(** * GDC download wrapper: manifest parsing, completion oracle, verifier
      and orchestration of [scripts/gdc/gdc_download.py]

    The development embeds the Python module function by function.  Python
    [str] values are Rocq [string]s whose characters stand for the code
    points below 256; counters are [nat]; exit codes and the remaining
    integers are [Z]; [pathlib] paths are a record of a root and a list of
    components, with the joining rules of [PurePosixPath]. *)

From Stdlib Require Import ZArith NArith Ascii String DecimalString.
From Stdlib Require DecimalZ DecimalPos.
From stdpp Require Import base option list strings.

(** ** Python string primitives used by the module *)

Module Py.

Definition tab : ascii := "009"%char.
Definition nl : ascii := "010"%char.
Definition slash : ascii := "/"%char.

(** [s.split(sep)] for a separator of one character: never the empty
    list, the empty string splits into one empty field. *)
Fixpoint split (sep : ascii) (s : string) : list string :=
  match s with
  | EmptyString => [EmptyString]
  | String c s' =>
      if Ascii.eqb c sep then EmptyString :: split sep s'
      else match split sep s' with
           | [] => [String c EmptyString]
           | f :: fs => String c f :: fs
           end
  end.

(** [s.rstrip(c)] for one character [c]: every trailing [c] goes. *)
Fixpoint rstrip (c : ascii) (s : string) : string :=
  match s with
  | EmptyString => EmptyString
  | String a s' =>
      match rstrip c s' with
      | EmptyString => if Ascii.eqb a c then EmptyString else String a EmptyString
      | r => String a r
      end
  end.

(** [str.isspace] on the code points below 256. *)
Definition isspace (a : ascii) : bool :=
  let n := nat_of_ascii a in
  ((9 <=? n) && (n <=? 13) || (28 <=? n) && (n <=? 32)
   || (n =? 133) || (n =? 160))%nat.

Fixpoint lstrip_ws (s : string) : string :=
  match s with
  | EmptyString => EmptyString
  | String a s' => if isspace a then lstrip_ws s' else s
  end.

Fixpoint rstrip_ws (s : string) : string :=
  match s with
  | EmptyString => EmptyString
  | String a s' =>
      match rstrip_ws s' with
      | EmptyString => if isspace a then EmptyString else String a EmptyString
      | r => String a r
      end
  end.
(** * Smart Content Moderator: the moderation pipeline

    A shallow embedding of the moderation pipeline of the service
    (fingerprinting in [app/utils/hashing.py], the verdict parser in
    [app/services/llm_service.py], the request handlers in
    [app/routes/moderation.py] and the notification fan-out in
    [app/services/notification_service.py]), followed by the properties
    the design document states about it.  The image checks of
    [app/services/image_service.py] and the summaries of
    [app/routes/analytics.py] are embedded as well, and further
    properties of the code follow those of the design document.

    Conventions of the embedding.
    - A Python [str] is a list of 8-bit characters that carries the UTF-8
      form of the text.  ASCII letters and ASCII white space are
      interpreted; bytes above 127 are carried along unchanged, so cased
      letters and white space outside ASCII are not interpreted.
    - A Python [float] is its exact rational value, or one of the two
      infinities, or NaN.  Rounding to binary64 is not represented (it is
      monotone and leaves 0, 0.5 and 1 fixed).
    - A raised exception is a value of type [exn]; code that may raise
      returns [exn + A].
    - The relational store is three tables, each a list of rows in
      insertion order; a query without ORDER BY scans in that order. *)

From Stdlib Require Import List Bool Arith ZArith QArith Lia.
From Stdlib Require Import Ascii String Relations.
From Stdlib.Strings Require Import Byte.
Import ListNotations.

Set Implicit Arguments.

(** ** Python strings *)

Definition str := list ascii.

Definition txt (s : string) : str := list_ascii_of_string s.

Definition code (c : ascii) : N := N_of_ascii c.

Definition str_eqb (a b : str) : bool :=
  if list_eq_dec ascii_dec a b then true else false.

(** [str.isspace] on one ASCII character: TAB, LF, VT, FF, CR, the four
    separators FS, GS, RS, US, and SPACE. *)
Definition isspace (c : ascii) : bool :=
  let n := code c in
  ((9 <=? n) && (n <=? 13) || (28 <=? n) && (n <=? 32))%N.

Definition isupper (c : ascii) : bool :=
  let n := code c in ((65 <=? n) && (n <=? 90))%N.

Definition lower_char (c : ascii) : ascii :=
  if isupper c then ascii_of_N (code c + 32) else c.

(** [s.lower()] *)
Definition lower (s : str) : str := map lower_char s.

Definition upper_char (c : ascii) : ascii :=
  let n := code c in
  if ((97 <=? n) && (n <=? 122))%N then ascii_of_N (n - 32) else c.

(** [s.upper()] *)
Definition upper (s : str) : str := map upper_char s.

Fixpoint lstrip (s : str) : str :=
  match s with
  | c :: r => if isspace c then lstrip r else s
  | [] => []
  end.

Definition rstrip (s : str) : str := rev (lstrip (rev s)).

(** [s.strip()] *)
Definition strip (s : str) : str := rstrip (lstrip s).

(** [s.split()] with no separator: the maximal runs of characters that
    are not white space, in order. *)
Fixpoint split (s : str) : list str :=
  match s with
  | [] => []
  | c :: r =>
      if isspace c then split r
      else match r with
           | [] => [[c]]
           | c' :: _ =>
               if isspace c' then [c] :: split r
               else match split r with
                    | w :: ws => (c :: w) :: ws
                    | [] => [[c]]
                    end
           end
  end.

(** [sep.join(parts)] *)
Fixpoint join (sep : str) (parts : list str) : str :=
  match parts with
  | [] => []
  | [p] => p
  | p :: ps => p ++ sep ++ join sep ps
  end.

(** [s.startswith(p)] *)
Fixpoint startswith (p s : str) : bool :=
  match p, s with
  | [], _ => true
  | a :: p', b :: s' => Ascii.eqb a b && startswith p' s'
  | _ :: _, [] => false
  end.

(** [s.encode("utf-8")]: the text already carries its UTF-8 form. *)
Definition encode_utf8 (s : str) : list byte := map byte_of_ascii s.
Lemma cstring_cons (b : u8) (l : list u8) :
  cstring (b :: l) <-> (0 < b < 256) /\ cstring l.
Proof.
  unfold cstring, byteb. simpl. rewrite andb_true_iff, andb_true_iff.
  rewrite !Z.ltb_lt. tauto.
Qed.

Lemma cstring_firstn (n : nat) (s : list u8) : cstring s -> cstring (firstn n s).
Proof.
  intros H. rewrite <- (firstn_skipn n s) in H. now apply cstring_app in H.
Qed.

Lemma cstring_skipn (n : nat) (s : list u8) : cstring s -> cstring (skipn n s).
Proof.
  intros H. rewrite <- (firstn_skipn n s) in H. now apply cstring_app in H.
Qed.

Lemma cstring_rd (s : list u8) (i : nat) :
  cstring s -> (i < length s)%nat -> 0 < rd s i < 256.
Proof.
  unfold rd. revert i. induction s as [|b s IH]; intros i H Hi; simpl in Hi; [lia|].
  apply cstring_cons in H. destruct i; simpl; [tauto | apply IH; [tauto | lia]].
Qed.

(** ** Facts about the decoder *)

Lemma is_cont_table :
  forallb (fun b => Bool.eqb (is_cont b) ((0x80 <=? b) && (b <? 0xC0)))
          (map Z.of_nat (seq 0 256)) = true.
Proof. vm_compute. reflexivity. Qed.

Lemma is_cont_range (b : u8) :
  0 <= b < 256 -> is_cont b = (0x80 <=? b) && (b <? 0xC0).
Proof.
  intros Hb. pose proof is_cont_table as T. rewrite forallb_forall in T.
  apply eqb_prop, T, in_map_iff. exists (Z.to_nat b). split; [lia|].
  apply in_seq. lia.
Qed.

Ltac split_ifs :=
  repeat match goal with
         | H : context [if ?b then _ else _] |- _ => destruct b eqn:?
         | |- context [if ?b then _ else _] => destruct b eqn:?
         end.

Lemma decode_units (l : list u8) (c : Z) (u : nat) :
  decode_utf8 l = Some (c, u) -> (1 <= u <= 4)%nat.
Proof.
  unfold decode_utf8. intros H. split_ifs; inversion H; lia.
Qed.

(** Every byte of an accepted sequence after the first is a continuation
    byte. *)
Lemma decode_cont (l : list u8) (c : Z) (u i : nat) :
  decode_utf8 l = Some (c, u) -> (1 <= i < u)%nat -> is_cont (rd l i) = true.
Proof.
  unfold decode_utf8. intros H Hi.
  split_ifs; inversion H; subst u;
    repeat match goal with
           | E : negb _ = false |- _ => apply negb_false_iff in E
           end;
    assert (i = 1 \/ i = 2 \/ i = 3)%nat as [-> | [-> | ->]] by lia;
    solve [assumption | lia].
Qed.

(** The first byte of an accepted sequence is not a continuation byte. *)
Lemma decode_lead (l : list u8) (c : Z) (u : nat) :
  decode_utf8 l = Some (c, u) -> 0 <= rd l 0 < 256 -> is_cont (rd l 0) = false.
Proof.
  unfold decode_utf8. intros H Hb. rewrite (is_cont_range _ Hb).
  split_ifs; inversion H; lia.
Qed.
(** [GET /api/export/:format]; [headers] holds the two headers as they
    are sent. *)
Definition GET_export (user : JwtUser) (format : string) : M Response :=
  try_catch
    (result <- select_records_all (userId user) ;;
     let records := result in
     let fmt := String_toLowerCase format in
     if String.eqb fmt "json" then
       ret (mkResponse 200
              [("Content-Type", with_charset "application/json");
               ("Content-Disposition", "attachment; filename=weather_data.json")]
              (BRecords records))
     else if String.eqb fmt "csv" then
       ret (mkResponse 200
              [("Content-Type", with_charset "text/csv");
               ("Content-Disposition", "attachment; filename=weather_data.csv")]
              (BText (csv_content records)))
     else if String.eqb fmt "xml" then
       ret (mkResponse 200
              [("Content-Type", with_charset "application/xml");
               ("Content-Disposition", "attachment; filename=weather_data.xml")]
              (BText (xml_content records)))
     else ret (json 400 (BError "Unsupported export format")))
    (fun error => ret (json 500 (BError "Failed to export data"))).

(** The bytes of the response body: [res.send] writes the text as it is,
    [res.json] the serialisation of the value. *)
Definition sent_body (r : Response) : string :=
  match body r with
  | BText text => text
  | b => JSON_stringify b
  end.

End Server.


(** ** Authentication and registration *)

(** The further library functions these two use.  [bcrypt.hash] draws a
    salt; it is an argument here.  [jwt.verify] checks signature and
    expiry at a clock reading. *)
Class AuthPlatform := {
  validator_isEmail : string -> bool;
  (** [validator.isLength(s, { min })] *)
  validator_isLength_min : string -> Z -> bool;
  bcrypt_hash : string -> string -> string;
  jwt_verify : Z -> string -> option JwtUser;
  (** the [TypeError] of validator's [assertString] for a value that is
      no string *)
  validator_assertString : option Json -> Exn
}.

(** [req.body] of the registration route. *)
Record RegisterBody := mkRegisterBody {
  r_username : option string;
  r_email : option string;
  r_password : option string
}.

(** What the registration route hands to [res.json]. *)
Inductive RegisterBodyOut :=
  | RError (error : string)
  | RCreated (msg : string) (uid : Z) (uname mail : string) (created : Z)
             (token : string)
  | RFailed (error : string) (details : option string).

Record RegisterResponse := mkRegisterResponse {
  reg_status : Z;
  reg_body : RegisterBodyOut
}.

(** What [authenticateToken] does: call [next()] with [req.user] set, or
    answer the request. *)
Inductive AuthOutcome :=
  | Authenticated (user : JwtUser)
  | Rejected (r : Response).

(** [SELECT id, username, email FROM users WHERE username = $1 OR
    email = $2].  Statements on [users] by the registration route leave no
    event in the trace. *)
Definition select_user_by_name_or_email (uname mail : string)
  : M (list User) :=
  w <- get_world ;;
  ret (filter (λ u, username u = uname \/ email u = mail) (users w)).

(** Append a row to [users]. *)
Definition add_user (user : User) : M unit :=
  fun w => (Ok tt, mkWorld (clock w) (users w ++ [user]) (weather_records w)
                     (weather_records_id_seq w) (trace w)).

---

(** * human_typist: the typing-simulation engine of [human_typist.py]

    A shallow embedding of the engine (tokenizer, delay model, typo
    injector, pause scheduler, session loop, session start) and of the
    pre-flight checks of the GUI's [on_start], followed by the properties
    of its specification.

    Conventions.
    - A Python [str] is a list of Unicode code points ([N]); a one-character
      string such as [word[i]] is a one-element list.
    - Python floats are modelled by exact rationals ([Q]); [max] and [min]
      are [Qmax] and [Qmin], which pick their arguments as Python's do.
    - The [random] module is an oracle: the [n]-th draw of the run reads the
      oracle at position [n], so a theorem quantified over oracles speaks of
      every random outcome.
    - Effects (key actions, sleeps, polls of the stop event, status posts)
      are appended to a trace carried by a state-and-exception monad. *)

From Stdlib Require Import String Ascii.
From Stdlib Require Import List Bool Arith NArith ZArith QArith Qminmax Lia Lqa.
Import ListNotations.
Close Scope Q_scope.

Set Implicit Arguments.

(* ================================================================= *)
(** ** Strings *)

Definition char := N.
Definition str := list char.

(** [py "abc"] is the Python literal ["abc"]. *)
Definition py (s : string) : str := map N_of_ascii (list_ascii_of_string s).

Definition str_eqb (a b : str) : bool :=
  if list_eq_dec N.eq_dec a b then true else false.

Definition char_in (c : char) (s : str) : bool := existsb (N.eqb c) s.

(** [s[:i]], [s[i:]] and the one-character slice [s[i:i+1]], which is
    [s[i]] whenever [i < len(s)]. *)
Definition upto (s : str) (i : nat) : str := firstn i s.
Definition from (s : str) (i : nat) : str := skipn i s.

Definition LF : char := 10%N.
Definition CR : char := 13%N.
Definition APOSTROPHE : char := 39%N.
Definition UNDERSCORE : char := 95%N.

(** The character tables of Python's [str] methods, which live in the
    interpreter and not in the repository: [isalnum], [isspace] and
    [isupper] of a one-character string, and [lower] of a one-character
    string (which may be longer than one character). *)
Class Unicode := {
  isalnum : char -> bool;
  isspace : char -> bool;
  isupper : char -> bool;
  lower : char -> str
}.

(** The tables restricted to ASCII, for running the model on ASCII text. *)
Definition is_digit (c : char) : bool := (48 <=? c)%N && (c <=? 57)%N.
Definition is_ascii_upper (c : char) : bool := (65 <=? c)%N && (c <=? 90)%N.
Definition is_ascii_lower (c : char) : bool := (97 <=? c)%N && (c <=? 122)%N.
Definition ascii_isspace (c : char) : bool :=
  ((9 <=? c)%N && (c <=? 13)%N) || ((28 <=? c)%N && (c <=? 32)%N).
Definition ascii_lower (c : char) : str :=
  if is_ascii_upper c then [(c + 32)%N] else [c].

--

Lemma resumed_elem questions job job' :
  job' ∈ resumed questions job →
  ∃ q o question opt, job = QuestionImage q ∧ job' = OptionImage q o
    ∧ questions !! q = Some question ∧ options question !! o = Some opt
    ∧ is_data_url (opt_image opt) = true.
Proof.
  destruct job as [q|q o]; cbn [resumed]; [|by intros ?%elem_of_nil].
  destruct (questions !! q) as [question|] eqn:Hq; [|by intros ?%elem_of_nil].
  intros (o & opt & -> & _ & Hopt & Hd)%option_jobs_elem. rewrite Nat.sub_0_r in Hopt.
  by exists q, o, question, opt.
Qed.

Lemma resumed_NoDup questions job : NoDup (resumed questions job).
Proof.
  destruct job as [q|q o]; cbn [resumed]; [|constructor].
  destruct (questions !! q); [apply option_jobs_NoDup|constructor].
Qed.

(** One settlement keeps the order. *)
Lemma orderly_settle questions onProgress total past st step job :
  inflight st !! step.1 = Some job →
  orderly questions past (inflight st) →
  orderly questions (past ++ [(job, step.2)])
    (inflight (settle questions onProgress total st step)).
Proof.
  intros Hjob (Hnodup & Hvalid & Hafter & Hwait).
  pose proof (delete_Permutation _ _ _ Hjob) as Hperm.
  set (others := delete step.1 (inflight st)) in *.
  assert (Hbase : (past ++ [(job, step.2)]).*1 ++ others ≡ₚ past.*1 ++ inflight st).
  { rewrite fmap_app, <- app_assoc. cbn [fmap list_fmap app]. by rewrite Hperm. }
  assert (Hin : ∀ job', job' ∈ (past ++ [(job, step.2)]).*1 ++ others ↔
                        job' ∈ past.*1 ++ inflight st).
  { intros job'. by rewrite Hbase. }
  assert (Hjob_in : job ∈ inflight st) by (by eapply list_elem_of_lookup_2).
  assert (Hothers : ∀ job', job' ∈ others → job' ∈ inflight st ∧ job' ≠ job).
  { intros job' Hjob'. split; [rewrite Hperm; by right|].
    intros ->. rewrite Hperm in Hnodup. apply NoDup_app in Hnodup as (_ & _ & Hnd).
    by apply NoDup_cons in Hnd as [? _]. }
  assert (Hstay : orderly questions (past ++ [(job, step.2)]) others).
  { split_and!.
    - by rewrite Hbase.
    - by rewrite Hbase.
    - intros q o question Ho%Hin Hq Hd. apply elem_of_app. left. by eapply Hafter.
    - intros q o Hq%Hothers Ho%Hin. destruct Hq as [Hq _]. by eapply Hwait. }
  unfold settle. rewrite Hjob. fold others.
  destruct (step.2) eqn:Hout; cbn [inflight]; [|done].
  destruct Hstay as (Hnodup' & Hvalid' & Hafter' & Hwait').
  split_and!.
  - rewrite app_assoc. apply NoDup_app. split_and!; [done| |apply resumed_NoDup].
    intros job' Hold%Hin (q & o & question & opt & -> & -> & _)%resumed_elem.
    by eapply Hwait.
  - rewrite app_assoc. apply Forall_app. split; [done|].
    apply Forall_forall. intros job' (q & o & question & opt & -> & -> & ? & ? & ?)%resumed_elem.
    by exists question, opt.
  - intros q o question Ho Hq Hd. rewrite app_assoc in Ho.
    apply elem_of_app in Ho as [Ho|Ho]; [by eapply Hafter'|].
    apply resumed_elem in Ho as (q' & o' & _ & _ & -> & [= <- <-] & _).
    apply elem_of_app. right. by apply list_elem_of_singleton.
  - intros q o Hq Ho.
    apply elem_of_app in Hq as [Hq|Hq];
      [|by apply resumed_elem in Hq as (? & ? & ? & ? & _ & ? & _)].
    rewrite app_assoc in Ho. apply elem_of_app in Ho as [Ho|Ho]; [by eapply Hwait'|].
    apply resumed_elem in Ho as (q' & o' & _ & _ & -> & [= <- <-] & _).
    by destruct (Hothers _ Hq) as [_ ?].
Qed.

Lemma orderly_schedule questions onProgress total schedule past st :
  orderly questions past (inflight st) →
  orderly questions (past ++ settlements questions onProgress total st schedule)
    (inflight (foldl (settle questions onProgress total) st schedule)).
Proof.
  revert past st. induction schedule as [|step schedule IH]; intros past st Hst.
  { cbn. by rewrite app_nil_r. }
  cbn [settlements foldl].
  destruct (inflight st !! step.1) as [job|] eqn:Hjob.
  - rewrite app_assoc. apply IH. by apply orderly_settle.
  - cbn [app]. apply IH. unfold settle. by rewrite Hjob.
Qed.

» EXERCISE INSTRUCTIONS:
Filter the records for the word "Hothers" and show every line that has it.

» EXERCISE SOLUTION:
  assert (Hothers : ∀ job', job' ∈ others → job' ∈ inflight st ∧ job' ≠ job).
    - intros q o Hq%Hothers Ho%Hin. destruct Hq as [Hq _]. by eapply Hwait. }
    by destruct (Hothers _ Hq) as [_ ?].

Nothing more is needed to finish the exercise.